Okazuje się, że Lubin to miasto milionerów. I nie chodzi tu o słynnych na cały kraj autorów wniosków racjonalizatorskich, ale o szczęśliwców, którzy regularnie trafiają tu szóstkę w totka lub – jak ostatnio – wygrywają premiowane zakłady w Multi Multi.
W mieście już krążą legendy na temat wygranej i wybrańca losu. Trwają spekulacje, do kogo mogło uśmiechnąć się szczęście i tworzone są rozmaite wersje dotyczące spożytkowania fortuny.
A skoro o dużych pieniądzach już mowa, fortunę zamierza wydać lubiński powiat na odkupienie niemniej słynnej od milionerów tzw. dziury w Rynku. Opozycji podoba się każdy pomysł na ożywienie centrum miasta, ale inicjatywę starostwa bierze na karb nadchodzącej kampanii wyborczej.

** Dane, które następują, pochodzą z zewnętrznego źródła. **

(** C4, as amended: with the eight bytes in front of offset [p] readable,
    [get_rats_size p] is absent when the four bytes at [p-8] are not
    ["STAR"], absent when the little-endian checksum at [p-2] differs from
    the little-endian size at [p-4] XOR 0xFFFF, and otherwise the size plus
    one reduced to 16 bits (which is size+1 for every size below 0xFFFF);
    and from a well-formed header, replacing any single byte of the tag or
    of the checksum by a different byte makes the result absent. *)
Theorem get_rats_size_spec rom pre t0 t1 t2 t3 s0 s1 c0 c1 post :
  ROM.m_data rom = Some (pre ++ [t0; t1; t2; t3; s0; s1; c0; c1] ++ post) ->
  is_int (Z.of_nat (length pre) + 8) ->
  let p := pcaddress.make (Z.of_nat (length pre) + 8) in
  let size := le16 s0 s1 in
  let chksum := le16 c0 c1 in
  ([t0; t1; t2; t3] <> ROM.rats_tag -> ROM.get_rats_size rom p = Ok None)
  /\ ([t0; t1; t2; t3] = ROM.rats_tag -> chksum <> Z.lxor size 0xFFFF ->
      ROM.get_rats_size rom p = Ok None)
  /\ ([t0; t1; t2; t3] = ROM.rats_tag -> chksum = Z.lxor size 0xFFFF ->
      ROM.get_rats_size rom p = Ok (Some ((size + 1) mod 0x10000))
      /\ (size < 0xFFFF -> (size + 1) mod 0x10000 = size + 1)
      /\ forall rom' (i : nat) b b',
           (i < 4 \/ i = 6 \/ i = 7)%nat ->
           [t0; t1; t2; t3; s0; s1; c0; c1] !! i = Some b -> b' <> b ->
           ROM.m_data rom'
           = Some (pre ++ <[i := b']> [t0; t1; t2; t3; s0; s1; c0; c1] ++ post) ->
           ROM.get_rats_size rom' p = Ok None).
Proof.
  intros Hdata Hint p size chksum. subst p size chksum.
  rewrite (get_rats_size_eval _ _ _ _ _ _ _ _ _ _ _ Hdata Hint).
  split; [|split].
  - intros Htag. rewrite bool_decide_eq_false_2 by exact Htag. reflexivity.
  - intros Htag Hchk. rewrite bool_decide_eq_true_2 by exact Htag.
    destruct (Z.eqb_spec (Z.lxor (le16 s0 s1) 0xFFFF) (le16 c0 c1));
      [congruence | reflexivity].
  - intros Htag Hchk. split; [|split].
    + rewrite bool_decide_eq_true_2 by exact Htag.
      rewrite Hchk, Z.eqb_refl. reflexivity.
    + intros Hlt. pose proof (le16_range s0 s1). apply Z.mod_small. lia.
    + intros rom' i b b' Hi Hb Hne Hdata'.
      assert (Hc : (i = 0 \/ i = 1 \/ i = 2 \/ i = 3 \/ i = 6 \/ i = 7)%nat)
        by lia.
      destruct Hc as [-> | [-> | [-> | [-> | [-> | ->]]]]];
        cbn [lookup list_lookup] in Hb; injection Hb as <-;
        cbn [insert list_insert] in Hdata';
        rewrite (get_rats_size_eval _ _ _ _ _ _ _ _ _ _ _ Hdata' Hint).
      1-4: rewrite bool_decide_eq_false_2; [reflexivity|];
           intros Heq; apply Hne; rewrite <- Htag in Heq; congruence.
      all: rewrite bool_decide_eq_true_2 by exact Htag.
      * destruct (Z.eqb_spec (Z.lxor (le16 s0 s1) 0xFFFF) (le16 b' c1))
          as [E|E]; [|reflexivity].
        exfalso. apply Hne. rewrite <- Hchk in E. apply le16_inj in E.
        symmetry. tauto.
      * destruct (Z.eqb_spec (Z.lxor (le16 s0 s1) 0xFFFF) (le16 c0 b'))
          as [E|E]; [|reflexivity].
        exfalso. apply Hne. rewrite <- Hchk in E. apply le16_inj in E.
        symmetry. tauto.
Qed.

(** The tag of the specification's example: ["STAR"], size bytes [04 00],
    checksum bytes [FB FF] yields 5; with the first tag byte or the first
    checksum byte altered the result is absent. *)
Lemma get_rats_size_spec_witness :
  let block := ["S"; "T"; "A"; "R"; x04; x00; xfb; xff]%byte in
  let rom := ROM.make "smw.smc" (Some block) 0 0 lorom in
  let rom_tag := ROM.make "smw.smc" (Some (<[0%nat := "s"%byte]> block)) 0 0 lorom in
  let rom_sum := ROM.make "smw.smc" (Some (<[6%nat := xfa]> block)) 0 0 lorom in
  ROM.get_rats_size rom (pcaddress.make 8) = Ok (Some 5)
  /\ ROM.get_rats_size rom_tag (pcaddress.make 8) = Ok None
  /\ ROM.get_rats_size rom_sum (pcaddress.make 8) = Ok None.
Proof.
  cbv zeta.
  assert (Hint : is_int (Z.of_nat (length (@nil byte)) + 8))
    by (unfold is_int; simpl; lia).
  pose proof (get_rats_size_spec
                (ROM.make "smw.smc"
                   (Some ["S"; "T"; "A"; "R"; x04; x00; xfb; xff]%byte)
                   0 0 lorom)
                [] "S"%byte "T"%byte "A"%byte "R"%byte x04 x00 xfb xff []
                eq_refl Hint) as H.
  cbv zeta in H. destruct H as (_ & _ & H).
  destruct (H eq_refl eq_refl) as (Hval & _ & Hmut).
  split; [exact Hval|]. split.
  - apply (Hmut _ 0%nat "S"%byte "s"%byte); [lia | reflexivity | discriminate
                                            | reflexivity].
  - apply (Hmut _ 6%nat xfb xfa); [lia | reflexivity | discriminate
                                  | reflexivity].
Defined.

(** C4 as stated fails for the largest size field: with size bytes [FF FF]
    and the matching checksum bytes [00 00] the result is 0, not
    0xFFFF + 1. *)
Lemma get_rats_size_wraps_at_FFFF :
  let block := ["S"; "T"; "A"; "R"; xff; xff; x00; x00]%byte in
  let rom := ROM.make "smw.smc" (Some block) 0 0 lorom in
  le16 x00 x00 = Z.lxor (le16 xff xff) 0xFFFF
  /\ ROM.get_rats_size rom (pcaddress.make 8) = Ok (Some 0)
  /\ ROM.get_rats_size rom (pcaddress.make 8) <> Ok (Some (le16 xff xff + 1)).
Proof.
  cbv zeta. split; [reflexivity|]. split; [reflexivity|].
  vm_compute. discriminate.
Qed.

(** ** Loading a ROM *)

Section open_properties.
Variable read_all : filesystem -> string -> bool -> Z -> option (list byte).
Variable MAX_ROM_SIZE : Z.

(** What [open] leaves in the container once the file could be opened;
    [byte_at] is undefined outside the buffer, so a defined result has
    read the one or two marker bytes it branches on. *)
Lemma open_inv fs rom file b rom' :
  open_update fs (ROM.name rom) = Some file ->
  ROM.open read_all MAX_ROM_SIZE fs rom = Ok (b, rom') ->
  let size0 := wrap32 (file_size fs file) in
  ROM.name rom' = ROM.name rom
  /\ ROM.header_size rom' = Z.land size0 0x7FFF
  /\ ROM.size rom' = int_sub size0 (Z.land size0 0x7FFF)
  /\ ROM.m_data rom'
     = (if b then read_all fs (ROM.name rom) false
                  (MAX_ROM_SIZE + Z.land size0 0x7FFF)
        else None)
  /\ (b = true ->
      exists buf m,
        ROM.m_data rom' = Some buf
        /\ byte_at buf (ROM.header_size rom' + 0x7FD5) = Ok m
        /\ (m = 0x23 ->
            exists m', byte_at buf (ROM.header_size rom' + 0x7FD7) = Ok m'
                       /\ (m' = 0x0D -> ROM.mapper rom' = fullsa1rom)
                       /\ (m' <> 0x0D -> ROM.mapper rom' = sa1rom))
        /\ (m <> 0x23 -> ROM.mapper rom' = lorom)).
Proof.
  intros Hopen Hres size0. unfold ROM.open in Hres. rewrite Hopen in Hres.
  fold size0 in Hres.
  destruct (read_all fs (ROM.name rom) false
              (MAX_ROM_SIZE + Z.land size0 0x7FFF)) as [buf|] eqn:Hread.
  2:{ osimpl in Hres. injection Hres as <- <-. cbn.
      repeat split; try reflexivity. discriminate. }
  destruct (byte_at buf (Z.land size0 0x7FFF + 0x7fd5)) as [m|] eqn:Hm;
    osimpl in Hres; [|discriminate].
  destruct (Z.eqb_spec m 0x23) as [E|E].
  - destruct (byte_at buf (Z.land size0 0x7FFF + 0x7fd7)) as [m'|] eqn:Hm';
      osimpl in Hres; [|discriminate].
    destruct (Z.eqb_spec m' 0x0D) as [E'|E'];
      injection Hres as <- <-; cbn; repeat split; try reflexivity;
      intros _; exists buf, m; (split; [reflexivity|]); (split; [exact Hm|]);
      (split; [|congruence]); intros _; exists m';
      (split; [exact Hm'|]); split; congruence.
  - injection Hres as <- <-. cbn. repeat split; try reflexivity.
    intros _. exists buf, m. split; [reflexivity|]. split; [exact Hm|].
    split; [congruence|]. reflexivity.
Qed.

(** C5: once [open] has succeeded, the mapper is fixed by the bytes of
    the loaded buffer at [header_size + 0x7FD5] and [header_size +
    0x7FD7]: 0x23 then 0x0D is FullSA1ROM, 0x23 then anything else is
    SA1ROM, anything but 0x23 is LoROM. *)
Theorem open_detects_mapper fs rom rom' :
  ROM.open read_all MAX_ROM_SIZE fs rom = Ok (true, rom') ->
  exists buf m,
    ROM.m_data rom' = Some buf
    /\ byte_at buf (ROM.header_size rom' + 0x7FD5) = Ok m
    /\ (m = 0x23 ->
        exists m', byte_at buf (ROM.header_size rom' + 0x7FD7) = Ok m'
                   /\ (m' = 0x0D -> ROM.mapper rom' = fullsa1rom)
                   /\ (m' <> 0x0D -> ROM.mapper rom' = sa1rom))
    /\ (m <> 0x23 -> ROM.mapper rom' = lorom).
Proof.
  intros Hres.
  destruct (open_update fs (ROM.name rom)) as [file|] eqn:Hopen.
  - destruct (open_inv _ _ _ _ _ Hopen Hres) as (_ & _ & _ & _ & H).
    exact (H eq_refl).
  - unfold ROM.open in Hres. rewrite Hopen in Hres. discriminate.
Qed.

Lemma land_7FFF_wrap32 n : Z.land (wrap32 n) 0x7FFF = n mod 0x8000.
Proof.
  rewrite land_wrap32 by lia. change 0x7FFF with (Z.ones 15).
  rewrite Z.land_ones by lia. reflexivity.
Qed.

(** C8, as amended: when the ROM file can be opened and holds [N] bytes,
    [open] sets [header_size] to [N mod 0x8000] (512 for a 0x100200-byte
    file, 0 for a 0x100000-byte file), and, for [N] below 2^31, [size]
    to [N - header_size]. *)
Theorem open_header_size fs rom file b rom' :
  open_update fs (ROM.name rom) = Some file ->
  ROM.open read_all MAX_ROM_SIZE fs rom = Ok (b, rom') ->
  let N := file_size fs file in
  ROM.header_size rom' = N mod 0x8000
  /\ (N < 0x80000000 -> ROM.size rom' = N - ROM.header_size rom')
  /\ (N = 0x100200 -> ROM.header_size rom' = 512)
  /\ (N = 0x100000 -> ROM.header_size rom' = 0).
Proof.
  intros Hopen Hres N.
  destruct (open_inv _ _ _ _ _ Hopen Hres) as (_ & Hh & Hs & _).
  cbv zeta in Hh, Hs. fold N in Hh, Hs.
  rewrite land_7FFF_wrap32 in Hh, Hs.
  assert (HN : 0 <= N) by (unfold N, file_size; lia).
  split; [exact Hh|]. split; [|split].
  - intros Hlt. rewrite Hs, Hh. rewrite wrap32_id by (unfold is_int; lia).
    apply int_sub_id. unfold is_int. fields.
  - intros E. rewrite Hh, E. reflexivity.
  - intros E. rewrite Hh, E. reflexivity.
Qed.

End open_properties.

Z kolei na karb ograniczenia związkowych wydatków bierze słowa Józefa Czyczerskiego szef najbogatszej firmy w regionie, Herbert Wirth. Ostatnio prezes Polskiej Miedzi tak się zdenerwował na ostre słowa związkowca, że zagroził mu wytoczeniem procesu. Poszło o zagraniczne i bardzo kosztowne inwestycje spółki, a te – po afrykańskich doświadczeniach – wywołują alergię wśród związkowców.